• Supplied records:
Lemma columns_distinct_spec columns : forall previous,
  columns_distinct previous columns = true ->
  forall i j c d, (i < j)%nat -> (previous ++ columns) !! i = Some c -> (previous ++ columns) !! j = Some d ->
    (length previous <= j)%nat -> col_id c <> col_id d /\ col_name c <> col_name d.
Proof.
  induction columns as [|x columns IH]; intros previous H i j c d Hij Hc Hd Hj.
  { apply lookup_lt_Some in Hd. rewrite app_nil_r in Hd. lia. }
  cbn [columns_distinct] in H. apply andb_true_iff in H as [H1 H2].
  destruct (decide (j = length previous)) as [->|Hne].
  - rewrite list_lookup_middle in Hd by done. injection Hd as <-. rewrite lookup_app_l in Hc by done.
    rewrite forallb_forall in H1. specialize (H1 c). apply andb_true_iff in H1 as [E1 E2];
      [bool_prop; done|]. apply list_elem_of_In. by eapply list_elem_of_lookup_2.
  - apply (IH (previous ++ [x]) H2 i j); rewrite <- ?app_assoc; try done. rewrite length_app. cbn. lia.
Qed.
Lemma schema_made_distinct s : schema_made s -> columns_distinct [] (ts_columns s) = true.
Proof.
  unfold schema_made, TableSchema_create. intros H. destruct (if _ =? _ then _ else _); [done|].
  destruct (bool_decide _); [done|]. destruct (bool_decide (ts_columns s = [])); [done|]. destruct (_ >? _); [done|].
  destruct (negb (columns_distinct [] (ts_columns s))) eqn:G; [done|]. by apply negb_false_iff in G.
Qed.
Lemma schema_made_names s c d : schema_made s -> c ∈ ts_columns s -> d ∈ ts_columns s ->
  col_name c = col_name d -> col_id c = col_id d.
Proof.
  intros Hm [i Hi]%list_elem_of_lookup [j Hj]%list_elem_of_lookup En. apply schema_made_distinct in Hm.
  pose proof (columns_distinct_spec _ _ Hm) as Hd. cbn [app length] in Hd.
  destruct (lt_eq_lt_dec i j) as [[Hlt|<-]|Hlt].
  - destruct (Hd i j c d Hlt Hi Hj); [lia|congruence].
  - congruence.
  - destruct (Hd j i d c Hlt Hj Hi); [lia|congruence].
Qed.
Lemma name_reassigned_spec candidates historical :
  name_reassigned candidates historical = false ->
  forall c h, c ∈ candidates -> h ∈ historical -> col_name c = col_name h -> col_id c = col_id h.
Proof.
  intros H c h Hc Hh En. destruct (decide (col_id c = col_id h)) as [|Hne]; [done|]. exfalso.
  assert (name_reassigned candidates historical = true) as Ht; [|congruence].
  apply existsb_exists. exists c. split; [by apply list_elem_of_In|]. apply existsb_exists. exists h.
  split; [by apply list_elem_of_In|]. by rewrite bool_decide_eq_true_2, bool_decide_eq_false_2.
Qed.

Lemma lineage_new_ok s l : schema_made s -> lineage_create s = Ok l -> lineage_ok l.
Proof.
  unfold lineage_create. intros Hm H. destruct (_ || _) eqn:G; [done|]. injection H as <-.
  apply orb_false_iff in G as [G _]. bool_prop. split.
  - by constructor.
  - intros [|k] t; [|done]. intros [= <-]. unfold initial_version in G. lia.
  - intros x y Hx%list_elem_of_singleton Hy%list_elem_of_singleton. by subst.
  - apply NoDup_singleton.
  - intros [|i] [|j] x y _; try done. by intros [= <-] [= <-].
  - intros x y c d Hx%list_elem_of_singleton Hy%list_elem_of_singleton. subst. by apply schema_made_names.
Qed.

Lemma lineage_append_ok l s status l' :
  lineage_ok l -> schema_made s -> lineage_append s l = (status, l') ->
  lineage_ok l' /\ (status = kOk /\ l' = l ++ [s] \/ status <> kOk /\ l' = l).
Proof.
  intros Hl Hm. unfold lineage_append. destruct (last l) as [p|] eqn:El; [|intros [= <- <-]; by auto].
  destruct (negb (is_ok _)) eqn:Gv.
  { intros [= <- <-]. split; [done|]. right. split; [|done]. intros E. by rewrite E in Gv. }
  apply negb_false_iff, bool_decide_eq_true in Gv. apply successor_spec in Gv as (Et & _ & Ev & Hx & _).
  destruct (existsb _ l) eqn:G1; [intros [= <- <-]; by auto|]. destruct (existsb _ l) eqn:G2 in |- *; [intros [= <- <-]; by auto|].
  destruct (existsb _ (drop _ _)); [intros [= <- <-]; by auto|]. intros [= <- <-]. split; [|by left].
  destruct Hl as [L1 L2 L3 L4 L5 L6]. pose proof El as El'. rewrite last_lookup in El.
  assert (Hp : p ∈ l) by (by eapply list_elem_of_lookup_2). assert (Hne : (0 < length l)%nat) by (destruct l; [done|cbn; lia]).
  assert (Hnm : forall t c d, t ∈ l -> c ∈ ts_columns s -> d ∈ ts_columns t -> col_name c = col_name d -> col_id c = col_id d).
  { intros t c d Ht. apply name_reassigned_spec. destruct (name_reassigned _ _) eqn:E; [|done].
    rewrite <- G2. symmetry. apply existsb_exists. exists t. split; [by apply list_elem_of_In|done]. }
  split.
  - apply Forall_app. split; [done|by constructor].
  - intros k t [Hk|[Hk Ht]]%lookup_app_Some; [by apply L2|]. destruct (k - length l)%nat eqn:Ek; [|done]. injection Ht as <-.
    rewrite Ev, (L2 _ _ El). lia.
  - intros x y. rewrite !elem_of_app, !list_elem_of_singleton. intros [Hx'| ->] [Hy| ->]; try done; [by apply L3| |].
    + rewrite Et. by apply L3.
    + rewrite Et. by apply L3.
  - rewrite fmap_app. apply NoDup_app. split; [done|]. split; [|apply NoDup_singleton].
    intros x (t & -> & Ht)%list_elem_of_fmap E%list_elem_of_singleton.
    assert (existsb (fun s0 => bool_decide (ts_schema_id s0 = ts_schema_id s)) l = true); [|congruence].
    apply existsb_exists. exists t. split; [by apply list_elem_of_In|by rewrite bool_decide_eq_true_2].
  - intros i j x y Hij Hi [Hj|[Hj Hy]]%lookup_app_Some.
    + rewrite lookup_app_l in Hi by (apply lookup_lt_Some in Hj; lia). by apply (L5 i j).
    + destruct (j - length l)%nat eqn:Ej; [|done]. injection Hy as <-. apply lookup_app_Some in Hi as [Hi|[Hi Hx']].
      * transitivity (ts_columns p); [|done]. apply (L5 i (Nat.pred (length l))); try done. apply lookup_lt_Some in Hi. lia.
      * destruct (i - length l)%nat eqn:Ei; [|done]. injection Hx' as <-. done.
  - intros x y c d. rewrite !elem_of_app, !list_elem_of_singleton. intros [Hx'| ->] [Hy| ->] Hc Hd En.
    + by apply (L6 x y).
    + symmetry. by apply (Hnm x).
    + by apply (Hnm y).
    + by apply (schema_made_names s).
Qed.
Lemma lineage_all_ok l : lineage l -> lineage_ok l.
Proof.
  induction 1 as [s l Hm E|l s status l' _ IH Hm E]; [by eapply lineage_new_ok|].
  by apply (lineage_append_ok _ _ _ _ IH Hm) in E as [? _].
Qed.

==

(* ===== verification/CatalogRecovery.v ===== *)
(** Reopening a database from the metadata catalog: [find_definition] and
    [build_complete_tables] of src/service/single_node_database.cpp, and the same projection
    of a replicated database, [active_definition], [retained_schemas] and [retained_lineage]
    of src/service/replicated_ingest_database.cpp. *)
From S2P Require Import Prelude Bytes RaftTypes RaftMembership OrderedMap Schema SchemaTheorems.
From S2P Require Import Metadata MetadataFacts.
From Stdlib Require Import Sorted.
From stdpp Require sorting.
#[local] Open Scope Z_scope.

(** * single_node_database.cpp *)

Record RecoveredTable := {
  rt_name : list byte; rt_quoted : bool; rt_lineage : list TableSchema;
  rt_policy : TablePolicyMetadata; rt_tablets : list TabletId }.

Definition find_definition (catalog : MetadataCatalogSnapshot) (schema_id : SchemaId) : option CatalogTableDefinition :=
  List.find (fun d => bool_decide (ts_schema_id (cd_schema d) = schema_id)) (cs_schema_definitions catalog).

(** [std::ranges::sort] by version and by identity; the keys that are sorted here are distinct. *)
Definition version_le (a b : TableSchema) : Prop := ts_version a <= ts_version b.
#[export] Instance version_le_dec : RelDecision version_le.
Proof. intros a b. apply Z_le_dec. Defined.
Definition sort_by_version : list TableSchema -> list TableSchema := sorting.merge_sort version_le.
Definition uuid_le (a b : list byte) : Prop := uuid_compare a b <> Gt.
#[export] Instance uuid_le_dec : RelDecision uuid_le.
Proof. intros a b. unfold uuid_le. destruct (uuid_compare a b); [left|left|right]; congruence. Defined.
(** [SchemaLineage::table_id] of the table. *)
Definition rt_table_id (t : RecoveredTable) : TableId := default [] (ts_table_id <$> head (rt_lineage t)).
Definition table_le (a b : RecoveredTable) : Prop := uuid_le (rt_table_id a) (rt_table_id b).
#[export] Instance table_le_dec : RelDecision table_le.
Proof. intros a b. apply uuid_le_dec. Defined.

...

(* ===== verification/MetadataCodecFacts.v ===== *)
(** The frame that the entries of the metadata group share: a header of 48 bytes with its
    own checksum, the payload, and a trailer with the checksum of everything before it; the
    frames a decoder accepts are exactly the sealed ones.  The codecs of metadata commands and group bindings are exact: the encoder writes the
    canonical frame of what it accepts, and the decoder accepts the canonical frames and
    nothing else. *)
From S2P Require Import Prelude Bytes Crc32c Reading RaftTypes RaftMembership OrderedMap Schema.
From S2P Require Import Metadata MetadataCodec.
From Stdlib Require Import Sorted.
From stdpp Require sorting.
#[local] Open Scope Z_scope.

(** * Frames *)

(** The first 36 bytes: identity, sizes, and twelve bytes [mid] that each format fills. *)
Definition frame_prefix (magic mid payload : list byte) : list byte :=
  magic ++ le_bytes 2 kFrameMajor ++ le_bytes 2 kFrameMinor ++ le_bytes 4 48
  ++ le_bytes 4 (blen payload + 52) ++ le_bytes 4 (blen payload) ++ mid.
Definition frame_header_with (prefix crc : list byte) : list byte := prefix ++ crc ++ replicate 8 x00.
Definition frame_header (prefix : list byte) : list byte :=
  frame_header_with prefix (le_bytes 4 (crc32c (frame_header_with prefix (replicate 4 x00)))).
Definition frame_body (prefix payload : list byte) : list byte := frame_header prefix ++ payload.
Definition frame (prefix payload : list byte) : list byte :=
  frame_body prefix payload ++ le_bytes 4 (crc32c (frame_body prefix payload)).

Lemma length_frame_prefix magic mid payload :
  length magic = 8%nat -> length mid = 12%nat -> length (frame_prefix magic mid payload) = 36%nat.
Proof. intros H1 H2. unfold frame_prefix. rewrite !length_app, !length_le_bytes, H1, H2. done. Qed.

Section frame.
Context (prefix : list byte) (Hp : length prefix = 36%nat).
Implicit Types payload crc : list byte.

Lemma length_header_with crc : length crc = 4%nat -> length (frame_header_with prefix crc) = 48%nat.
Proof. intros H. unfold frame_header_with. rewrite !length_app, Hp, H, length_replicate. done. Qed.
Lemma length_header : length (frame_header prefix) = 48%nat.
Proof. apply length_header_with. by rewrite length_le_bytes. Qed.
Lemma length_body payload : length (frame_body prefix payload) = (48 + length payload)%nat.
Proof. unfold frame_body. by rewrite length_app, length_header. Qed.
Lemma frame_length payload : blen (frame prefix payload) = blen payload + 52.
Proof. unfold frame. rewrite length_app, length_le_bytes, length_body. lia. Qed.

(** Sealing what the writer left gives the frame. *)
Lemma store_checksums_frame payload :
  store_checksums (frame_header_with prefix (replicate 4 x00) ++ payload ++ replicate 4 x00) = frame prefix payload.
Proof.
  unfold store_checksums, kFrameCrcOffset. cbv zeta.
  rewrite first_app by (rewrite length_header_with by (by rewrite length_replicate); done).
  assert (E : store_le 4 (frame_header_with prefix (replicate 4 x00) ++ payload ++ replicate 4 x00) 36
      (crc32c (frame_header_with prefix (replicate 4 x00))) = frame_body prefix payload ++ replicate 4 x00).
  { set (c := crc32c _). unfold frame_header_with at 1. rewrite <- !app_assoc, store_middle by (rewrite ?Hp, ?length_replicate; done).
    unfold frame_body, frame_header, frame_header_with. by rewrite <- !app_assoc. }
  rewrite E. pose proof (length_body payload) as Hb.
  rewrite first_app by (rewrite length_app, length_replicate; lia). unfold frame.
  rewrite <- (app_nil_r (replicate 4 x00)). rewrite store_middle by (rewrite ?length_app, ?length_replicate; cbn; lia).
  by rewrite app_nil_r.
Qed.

• What you need to do:
Taking the entries above, print exactly the lines starting at the line with "apply (Hnm y)." and ending at the line with "induction 1 as", both included.

• Response to this exercise:
    + by apply (Hnm y).
    + by apply (schema_made_names s).
Qed.
Lemma lineage_all_ok l : lineage l -> lineage_ok l.
Proof.
  induction 1 as [s l Hm E|l s status l' _ IH Hm E]; [by eapply lineage_new_ok|].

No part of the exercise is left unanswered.